(** ** Messages

    The text of an error: each placeholder of its format string replaced by the next value.
    The quotes and escapes [{:?}] adds to a text are not modelled. *)
Fixpoint render_fuel (fuel : nat) (t : string) (args : list string) : string :=
  match fuel with
  | O => ""
  | S fuel =>
    match t with
    | EmptyString => ""
    | String c t' =>
      if bool_decide (c = "{"%char)
      then let rest := match String.index 0 "}" t' with
                       | Some i => str_skip (S i) t' | None => "" end in
           match args with
           | a :: args => a +:+ render_fuel fuel rest args
           | [] => render_fuel fuel rest []
           end
      else String c (render_fuel fuel t' args)
    end
  end.
Definition render (e : error) : string :=
  render_fuel (S (String.length (template e))) (template e) (args e).

Example render_example :
  render (Fmt "PID {} exceeded {} MB limit" ["7"; "100"]) = "PID 7 exceeded 100 MB limit".
Proof. reflexivity. Qed.

(** ** Lines and UTF-8 *)

Definition lf : ascii := ascii_of_N 10.
Definition cr : ascii := ascii_of_N 13.

Definition strip_cr (s : string) : string :=
  if bool_decide (String.get (String.length s - 1) s = Some cr)
  then String.substring 0 (String.length s - 1) s else s.

(** [str::lines]: a line ends at a newline, which may follow a carriage return; text after the
    last newline is a line when it is not empty. *)
Fixpoint end_lines (parts : list string) : list string :=
  match parts with
  | [] => []
  | [tail] => if bool_decide (tail = "") then [] else [tail]
  | l :: rest => strip_cr l :: end_lines rest
  end.
Definition str_lines (s : string) : list string := end_lines (split_on lf s).

Example str_lines_example :
  str_lines (String.String "a" (String cr (String lf ("b" +:+ String lf (String lf ("c" +:+ String cr ""))))))
  = ["a"; "b"; ""; "c" +:+ String cr ""].
Proof. reflexivity. Qed.

(** [str::from_utf8]: the well-formed byte sequences of the Unicode standard. *)
Definition in_range (lo hi n : N) : bool := (lo <=? n) && (n <=? hi).
Definition is_cont (n : N) : bool := in_range 128 191 n.
Fixpoint utf8_ok (l : list N) : bool :=
  match l with
  | [] => true
  | b :: l1 =>
    if b <? 128 then utf8_ok l1
    else match l1 with
    | [] => false
    | c1 :: l2 =>
      if in_range 194 223 b then is_cont c1 && utf8_ok l2
      else match l2 with
      | [] => false
      | c2 :: l3 =>
        if b =? 224 then in_range 160 191 c1 && is_cont c2 && utf8_ok l3
        else if b =? 237 then in_range 128 159 c1 && is_cont c2 && utf8_ok l3
        else if in_range 225 239 b then is_cont c1 && is_cont c2 && utf8_ok l3
        else match l3 with
        | [] => false
        | c3 :: l4 =>
          if b =? 240 then in_range 144 191 c1 && is_cont c2 && is_cont c3 && utf8_ok l4
          else if b =? 244 then in_range 128 143 c1 && is_cont c2 && is_cont c3 && utf8_ok l4
          else in_range 241 243 b && is_cont c1 && is_cont c2 && is_cont c3 && utf8_ok l4
        end
      end
    end
  end.
Definition valid_utf8 (s : string) : bool := utf8_ok (bytes_of s).

(** The text after [let _ = stream.read_to_string(&mut text)] on an empty text: bytes that are not
    UTF-8 are an error, which is ignored, and leave the text empty. *)
Definition read_text (bytes : string) : string := if valid_utf8 bytes then bytes else "".

(** [String::from_utf8_lossy]: every maximal ill-formed part becomes U+FFFD. *)
Definition replacement : list N := [239; 191; 189].
Definition second_ok (b c : N) : bool :=
  if b =? 224 then in_range 160 191 c
  else if b =? 237 then in_range 128 159 c
  else if b =? 240 then in_range 144 191 c
  else if b =? 244 then in_range 128 143 c
  else in_range 194 243 b && is_cont c.
Fixpoint utf8_lossy (l : list N) : list N :=
  match l with
  | [] => []
  | b :: l1 =>
    if b <? 128 then b :: utf8_lossy l1
    else match l1 with
    | [] => replacement
    | c1 :: l2 =>
      if negb (second_ok b c1) then replacement ++ utf8_lossy l1
      else if b <? 224 then b :: c1 :: utf8_lossy l2
      else match l2 with
      | [] => replacement
      | c2 :: l3 =>
        if negb (is_cont c2) then replacement ++ utf8_lossy l2
        else if b <? 240 then b :: c1 :: c2 :: utf8_lossy l3
        else match l3 with
        | [] => replacement
        | c3 :: l4 =>
          if is_cont c3 then b :: c1 :: c2 :: c3 :: utf8_lossy l4
          else replacement ++ utf8_lossy l3
        end
      end
    end
  end.
Definition from_utf8_lossy (s : string) : string :=
  String.string_of_list_ascii (byte <$> utf8_lossy (bytes_of s)).

Example lossy_examples :
  utf8_lossy [65; 195; 169; 255; 226; 130; 66; 240; 144; 128; 226; 130; 172]
  = ([65; 195; 169] ++ replacement ++ replacement ++ [66] ++ replacement ++ [226; 130; 172])%list.
Proof. reflexivity. Qed.

(** ** Trimming

    A scalar value as its UTF-8 bytes, and [str::trim]: decoding and encoding again is the
    identity on valid text. *)
Definition utf8_encode (c : N) : list N :=
  if c <? 128 then [c]
  else if c <? 2048 then [192 + c / 64; 128 + c mod 64]
  else if c <? 65536 then [224 + c / 4096; 128 + c / 64 mod 64; 128 + c mod 64]
  else [240 + c / 262144; 128 + c / 4096 mod 64; 128 + c / 64 mod 64; 128 + c mod 64].
Definition string_of_chars (l : list N) : string :=
  String.string_of_list_ascii (byte <$> (l ≫= utf8_encode)).

Fixpoint drop_while (p : N → bool) (l : list N) : list N :=
  match l with
  | [] => []
  | a :: l' => if p a then drop_while p l' else l
  end.
Definition str_trim (s : string) : string :=
  string_of_chars (reverse (drop_while is_whitespace
    (reverse (drop_while is_whitespace (chars s))))).

Example str_trim_example : str_trim "  a b  " = "a b".
Proof. reflexivity. Qed.
Lemma digits_spec z : 0 < z → 2 ^ (Zdigits2 z - 1) ≤ z < 2 ^ Zdigits2 z.
Proof.
  intros Hz. destruct z as [|p|p]; [lia| |lia]. rewrite digits_pos.
  replace (Z.log2 (Z.pos p) + 1 - 1) with (Z.log2 (Z.pos p)) by lia.
  pose proof (Z.log2_spec (Z.pos p) Hz) as [H1 H2]. by rewrite Z.add_1_r.
Qed.

Lemma digits_pos_pos z : 0 < z → 0 < Zdigits2 z.
Proof. destruct z; cbn; lia. Qed.

(** Scaling by a common power of two, low enough for the exponent of any product. *)
Definition scaled (m e : Z) : Z := m * 2 ^ (e + 2200).

Lemma scaled_shift m e k : 0 ≤ k → -2200 ≤ e → scaled (m * 2 ^ k) e = scaled m (e + k).
Proof.
  intros. unfold scaled. rewrite <- Z.mul_assoc, <- Z.pow_add_r by lia. do 2 f_equal. lia.
Qed.

Lemma scaled_le m m' e : -2200 ≤ e → scaled m e ≤ scaled m' e ↔ m ≤ m'.
Proof. intros. unfold scaled. symmetry. apply Z.mul_le_mono_pos_r. lia. Qed.

Lemma scaled_digits m e x f : 0 < m → 0 < x → -2200 ≤ e → -2200 ≤ f →
  scaled m e ≤ scaled x f → Zdigits2 m + e ≤ Zdigits2 x + f.
Proof.
  unfold scaled. intros Hm Hx He Hf Hle.
  destruct (digits_spec m Hm) as [H1 _], (digits_spec x Hx) as [_ H2].
  pose proof (digits_pos_pos m Hm). pose proof (digits_pos_pos x Hx).
  assert (2 ^ (Zdigits2 m - 1 + (e + 2200)) < 2 ^ (Zdigits2 x + (f + 2200))) as Hp.
  { rewrite (Z.pow_add_r 2 (Zdigits2 m - 1)), (Z.pow_add_r 2 (Zdigits2 x)) by lia.
    apply Z.le_lt_trans with (x * 2 ^ (f + 2200)); [|by apply Z.mul_lt_mono_pos_r; [lia|]].
    etrans; [|exact Hle]. apply Z.mul_le_mono_nonneg_r; lia. }
  apply Z.pow_lt_mono_r_iff in Hp; lia.
Qed.

(** ** Rounding never passes a representable bound *)

Definition exact (r : shr_record) : bool := negb (shr_r r || shr_s r).

Lemma shr_1_spec (m : Z) (r : shr_record) : 0 ≤ shr_m r →
  shr_m (shr_1 r) = shr_m r / 2 ∧
  (exact (shr_1 r) = true ↔ exact r = true ∧ shr_m r mod 2 = 0).
Proof.
  destruct r as [z r s]; cbn [shr_m]; intros Hz.
  destruct z as [|p|p]; [..|lia].
  - split; [done|]. unfold exact; cbn. destruct r, s; cbn; intuition congruence.
  - destruct p as [p|p|]; cbn [shr_1 shr_m].
    + split; [rewrite (Pos2Z.inj_xI p); by rewrite Z.add_comm, Z.mul_comm, Z.div_add by lia|].
      rewrite (Pos2Z.inj_xI p), Z.add_comm, Z.mul_comm, Z.mod_add by lia.
      unfold exact; cbn. split; [done|by intros [_ ?]].
    + split; [rewrite (Pos2Z.inj_xO p); by rewrite Z.mul_comm, Z.div_mul by lia|].
      rewrite (Pos2Z.inj_xO p), Z.mul_comm, Z.mod_mul by lia.
      unfold exact; cbn. destruct r, s; cbn; intuition congruence.
    + split; [done|]. unfold exact; cbn. split; [done|by intros [_ ?]].
Qed.

Lemma iter_shr p r : 0 ≤ shr_m r →
  shr_m (iter_pos shr_1 p r) = shr_m r / 2 ^ Z.pos p ∧
  (exact r = true → shr_m r mod 2 ^ Z.pos p = 0 → exact (iter_pos shr_1 p r) = true).
Proof.
  assert (∀ k r, 0 ≤ shr_m r →
    shr_m (Nat.iter k shr_1 r) = shr_m r / 2 ^ Z.of_nat k ∧
    (exact r = true → shr_m r mod 2 ^ Z.of_nat k = 0 → exact (Nat.iter k shr_1 r) = true)) as Hk.
  { clear. intros k r Hr. induction k as [|k [IH1 IH2]].
    - change (Nat.iter 0 shr_1 r) with r. by rewrite Z.div_1_r.
    - change (Nat.iter (S k) shr_1 r) with (shr_1 (Nat.iter k shr_1 r)).
      assert (0 < 2 ^ Z.of_nat k) by lia.
      assert (0 ≤ shr_m (Nat.iter k shr_1 r)) as H0 by (rewrite IH1; apply Z.div_pos; lia).
      destruct (shr_1_spec 0 _ H0) as [E1 E2].
      rewrite Nat2Z.inj_succ, Z.pow_succ_r, (Z.mul_comm 2) by lia.
      rewrite E1, IH1, Z.div_div by lia. split; [done|].
      intros Hx Hd. apply E2.
      rewrite Z.rem_mul_r in Hd by lia.
      pose proof (Z.mod_pos_bound (shr_m r) (2 ^ Z.of_nat k)).
      pose proof (Z.mod_pos_bound (shr_m r / 2 ^ Z.of_nat k) 2).
      rewrite IH1. split; [apply IH2; [done|nia]|nia]. }
  intros Hr. assert (iter_pos shr_1 p r = Nat.iter (Pos.to_nat p) shr_1 r) as ->.
  { transitivity (Pos.iter shr_1 r p); [|exact (Pos2Nat.inj_iter p shr_1 r)].
    clear. revert r. induction p as [p IH|p IH|]; intros r; cbn [iter_pos Pos.iter]; [..|done].
    - rewrite !IH, <- !Pos.iter_swap. done.
    - by rewrite !IH. }
  rewrite <- (positive_nat_Z p). by apply Hk.
Qed.

(** [x * 2^f] is a binary64 number that does not lose bits: its exponent is canonical or larger. *)
Definition representable (x f : Z) : Prop := 0 < x ∧ -2200 ≤ f ∧ fexp prec emax (Zdigits2 x + f) ≤ f.

Lemma fexp_mono a b : a ≤ b → fexp prec emax a ≤ fexp prec emax b.
Proof. unfold fexp, prec, emax. lia. Qed.

(** One shift and rounding of [m * 2^e]: it stays below every representable number above. *)
Lemma shift_round_le m e l x f r e' : 0 < m → -2200 ≤ e → representable x f →
  scaled m e ≤ scaled x f → shr_fexp prec emax m e loc_Exact = (r, e') →
  l = loc_of_shr_record r ∨ l = loc_Exact →
  e ≤ e' ∧ 0 ≤ round_nearest_even (shr_m r) l ∧
  scaled (round_nearest_even (shr_m r) l) e' ≤ scaled x f.
Proof.
  intros Hm He (Hx & Hf & Hfx) Hle. unfold shr_fexp, shr, shr_record_of_loc.
  set (n := fexp prec emax (Zdigits2 m + e) - e). intros Hs Hl.
  assert (n ≤ 0 ∨ 0 < n) as [Hn|Hn] by lia.
  { assert (({| shr_m := m; shr_r := false; shr_s := false |}, e) = (r, e')) as [= <- <-].
    { rewrite <- Hs. by destruct n; try lia. }
    split; [lia|]. destruct Hl as [->| ->]; cbn; (split; [lia|done]). }
  destruct n as [|p|p] eqn:En; [lia| |lia]. clear Hn. injection Hs as Hr <-.
  destruct (iter_shr p {| shr_m := m; shr_r := false; shr_s := false |}) as [E1 E2]; [cbn; lia|].
  cbn [shr_m] in E1, E2. rewrite Hr in E1, E2. clear Hr.
  assert (0 < 2 ^ Z.pos p) as Hp by lia. split; [lia|].
  assert (0 ≤ m / 2 ^ Z.pos p) as Hpos by (apply Z.div_pos; lia).
  assert (e + Z.pos p ≤ f) as Hef.
  { pose proof (fexp_mono _ _ (scaled_digits m e x f Hm Hx He Hf Hle)). lia. }
  set (y := x * 2 ^ (f - (e + Z.pos p))).
  assert (scaled x f = scaled y (e + Z.pos p)) as Ey.
  { unfold y. rewrite scaled_shift by lia. f_equal. lia. }
  assert (m ≤ y * 2 ^ Z.pos p) as Hmy.
  { apply (scaled_le _ _ e He). rewrite scaled_shift by lia. lia. }
  rewrite Ey, scaled_le by lia.
  pose proof (Z.div_mod m (2 ^ Z.pos p)). pose proof (Z.mod_pos_bound m (2 ^ Z.pos p) Hp).
  assert (shr_m r ≤ y) as Hlo by (rewrite E1; apply Z.div_le_upper_bound; lia).
  assert (exact r = false → shr_m r + 1 ≤ y) as Hup.
  { intros Hr. assert (m mod 2 ^ Z.pos p ≠ 0) by (intros Hz; rewrite E2 in Hr; done).
    rewrite E1 in *. nia. }
  rewrite <- E1 in Hpos. clear -Hl Hlo Hup Hpos.
  destruct Hl as [->| ->]; [|by cbn; split; lia].
  destruct r as [z [] []]; cbn in *; try (specialize (Hup eq_refl)); try case_match; lia.
Qed.

(** Rounding [m * 2^e] gives a number that is at most any representable number above it. *)
Lemma round_le m e x f : 0 < m → -2200 ≤ e → representable x f → scaled m e ≤ scaled x f →
  scaled x f < scaled 1 (emax - prec) →
  (∃ s, binary_round_aux prec emax false m e loc_Exact = S754_zero s) ∨
  (∃ m' e', binary_round_aux prec emax false m e loc_Exact = S754_finite false m' e' ∧
     e ≤ e' ∧ scaled (Z.pos m') e' ≤ scaled x f).
Proof.
  intros Hm He Hx Hle Hmax. unfold binary_round_aux.
  destruct (shr_fexp _ _ m e _) as [r e1] eqn:E1.
  destruct (shift_round_le m e _ x f r e1 Hm He Hx Hle E1 (or_introl eq_refl)) as (He1 & Hr & Hle1).
  set (m1 := round_nearest_even _ _) in *.
  destruct (shr_fexp _ _ m1 e1 _) as [r2 e2] eqn:E2.
  assert (m1 = 0 ∨ 0 < m1) as [H0|Hm1] by lia.
  { left. assert (shr_m r2 = 0) as ->; [|eauto]. rewrite H0 in E2. clear -E2.
    unfold shr_fexp, shr, shr_record_of_loc in E2. destruct (_ - e1) as [|p|p]; simplify_eq; try done.
    by destruct (iter_shr p {| shr_m := 0; shr_r := false; shr_s := false |}) as [-> _]. }
  destruct (shift_round_le m1 e1 loc_Exact x f r2 e2 Hm1 ltac:(lia) Hx Hle1 E2 (or_intror eq_refl))
    as (He2 & Hr2 & Hle2). cbn [round_nearest_even] in Hr2, Hle2.
  destruct (shr_m r2) as [|m2|]; [by eauto| |lia]. right. exists m2, e2.
  assert (e2 ≤ emax - prec) as Hb.
  { destruct (Z.le_gt_cases e2 (emax - prec)) as [|Hgt]; [done|]. exfalso.
    unfold scaled in *. assert (2 ^ (emax - prec + 2200) ≤ 2 ^ (e2 + 2200)).
    { apply Z.pow_le_mono_r; lia. }
    nia. }
  apply Z.leb_le in Hb. rewrite Hb. split; [done|]. split; [lia|done].
Qed.

(** ** Values bounded by an integer *)

(** [a] is a number between zero and [k] whose exponent is at least [lo]. *)
Definition within (lo : Z) (a : f64) (k : N) : Prop :=
  match a with
  | S754_zero _ => True
  | S754_finite false m e => lo ≤ e ∧ scaled (Z.pos m) e ≤ scaled (Z.of_N k) 0
  | _ => False
  end.

Lemma integer_representable k : (0 < k < 2 ^ 53)%N →
  representable (Z.of_N k) 0 ∧ scaled (Z.of_N k) 0 < scaled 1 (emax - prec).
Proof.
  intros Hk. assert (0 < Z.of_N k < 2 ^ 53) as Hz by lia. split.
  - repeat split; [lia..|].
    assert (Zdigits2 (Z.of_N k) ≤ 53); [|unfold fexp, emin, prec, emax; lia].
    destruct (digits_spec (Z.of_N k)) as [H1 _]; [lia|].
    assert (2 ^ (Zdigits2 (Z.of_N k) - 1) < 2 ^ 53) as H2 by lia.
    apply Z.pow_lt_mono_r_iff in H2; [lia..|]. pose proof (digits_pos_pos (Z.of_N k)). lia.
  - assert (scaled 1 (emax - prec) = scaled (2 ^ 971) 0) as ->.
    { rewrite <- (Z.mul_1_l (2 ^ 971)). by rewrite scaled_shift by lia. }
    unfold scaled. apply Z.mul_lt_mono_pos_r; [apply Z.pow_pos_nonneg; lia|].
    transitivity (2 ^ 53); [lia|]. by apply Z.pow_lt_mono_r.
Qed.

Lemma shl_align_spec m e e' m' f : shl_align m e e' = (m', f) →
  -2200 ≤ e → -2200 ≤ e' → scaled (Z.pos m') f = scaled (Z.pos m) e ∧ f = Z.min e e'.
Proof.
  unfold shl_align. intros Hs He He'. destruct (e' - e) as [|d|d] eqn:Ed; simplify_eq.
  - split; [done|lia].
  - split; [done|lia].
  - split; [|lia]. assert (Z.pos (Pos.iter xO m d) = Z.pos m * 2 ^ Z.pos d) as ->.
    { clear. induction d as [|d IH] using Pos.peano_ind; [cbn; lia|].
      rewrite Pos.iter_succ, Pos2Z.inj_xO, IH, Pos2Z.inj_succ, Z.pow_succ_r by lia. lia. }
    rewrite scaled_shift by lia. f_equal. lia.
Qed.

Lemma round_aux_within lo m e k : 0 < m → -2200 ≤ lo ≤ e → (0 < k < 2 ^ 53)%N →
  scaled m e ≤ scaled (Z.of_N k) 0 →
  within lo (binary_round_aux prec emax false m e loc_Exact) k.
Proof.
  intros Hm He Hk Hle. destruct (integer_representable k Hk) as [Hr Hs].
  destruct (round_le m e _ 0 Hm ltac:(lia) Hr Hle Hs) as [[s ->]|(m' & e' & -> & Hee & Hle')]; cbn;
    [done|lia].
Qed.

Lemma normalize_within z s k : 0 ≤ z → (0 < k < 2 ^ 53)%N → z ≤ Z.of_N k →
  within (-60) (binary_normalize prec emax z 0 s) k.
Proof.
  intros Hz Hk Hle. destruct z as [|m|m]; [done| |lia].
  cbn [binary_normalize]. unfold binary_round.
  destruct (shl_align _ _ _) as [m' e'] eqn:Hs.
  assert (-60 ≤ fexp prec emax (Z.pos (digits2_pos m) + 0)) as Hf.
  { unfold fexp, prec, emax. lia. }
  destruct (shl_align_spec _ _ _ _ _ Hs ltac:(lia) ltac:(lia)) as [E1 E2].
  apply round_aux_within; [lia..|]. rewrite E1. by apply scaled_le.
Qed.

Lemma of_N_within n k : (0 < k < 2 ^ 53)%N → (n <= k)%N → within (-60) (f64_of_N n) k.
Proof. intros. apply normalize_within; lia. Qed.

(** Scaling down by a factor of at most one. *)
Lemma mul_within q k a : (0 < k < 2 ^ 53)%N → within (-60) q 1 → within (-60) a k →
  within (-120) (f64_mul q a) k.
Proof.
  intros Hk Hq Ha. destruct q as [| | |[] mq eq]; try done; destruct a as [| | |[] ma ea]; try done.
  cbn in Hq, Ha. destruct Hq as [He1 Hq], Ha as [He2 Ha].
  unfold f64_mul. cbn [SFmul xorb]. apply round_aux_within; [lia..|].
  etrans; [|exact Ha]. rewrite Pos2Z.inj_mul. unfold scaled in *.
  replace (eq + ea + 2200) with (eq + 60 + (ea + 2140)) by lia.
  replace (ea + 2200) with (60 + (ea + 2140)) by lia.
  rewrite !(Z.pow_add_r 2 _ (ea + 2140)) by lia.
  replace (eq + 2200) with (eq + 60 + 2140) in Hq by lia.
  replace (0 + 2200) with (60 + 2140) in Hq by lia.
  rewrite !(Z.pow_add_r 2 _ 2140) in Hq by lia.
  assert (0 < 2 ^ 2140) as HC by (apply Z.pow_pos_nonneg; lia).
  assert (0 < 2 ^ (ea + 2140)) as HD by (apply Z.pow_pos_nonneg; lia).
  set (C := 2 ^ 2140) in *. set (D := 2 ^ (ea + 2140)) in *. clearbody C D.
  assert (Z.pos mq * 2 ^ (eq + 60) ≤ 2 ^ 60) as HE.
  { rewrite Z.mul_assoc, (Z.mul_assoc _ (2 ^ 60)), Z.mul_1_l in Hq.
    by apply Z.mul_le_mono_pos_r in Hq. }
  clear Ha Hq. nia.
Qed.

Lemma scaled_int m e k : -2200 ≤ e → scaled m e ≤ scaled k 0 →
  if 0 <=? e then m * 2 ^ e ≤ k else m ≤ k * 2 ^ (- e).
Proof.
  intros He Hle. destruct (Z.leb_spec 0 e).
  - replace (scaled m e) with (scaled (m * 2 ^ e) 0) in Hle
      by (rewrite scaled_shift by lia; f_equal; lia).
    by apply scaled_le in Hle.
  - apply (scaled_le _ _ e He). rewrite scaled_shift by lia. by rewrite Z.add_opp_diag_r.
Qed.

Lemma floor_of_le m e k : -2200 ≤ e → scaled m e ≤ scaled k 0 → floor_of m e ≤ k.
Proof.
  intros He Hle. pose proof (scaled_int m e k He Hle) as Hi. unfold floor_of.
  destruct (Z.leb_spec 0 e); [done|].
  assert (0 < 2 ^ (- e)) by (apply Z.pow_pos_nonneg; lia). apply Z.div_le_upper_bound; lia.
Qed.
----------
Instructions to follow:
Print the first line of the records above and each line after it, exactly, through the line with "String c t' =>".

Answer to this task:
(** ** Messages

    The text of an error: each placeholder of its format string replaced by the next value.
    The quotes and escapes [{:?}] adds to a text are not modelled. *)
Fixpoint render_fuel (fuel : nat) (t : string) (args : list string) : string :=
  match fuel with
  | O => ""
  | S fuel =>
    match t with
    | EmptyString => ""
    | String c t' =>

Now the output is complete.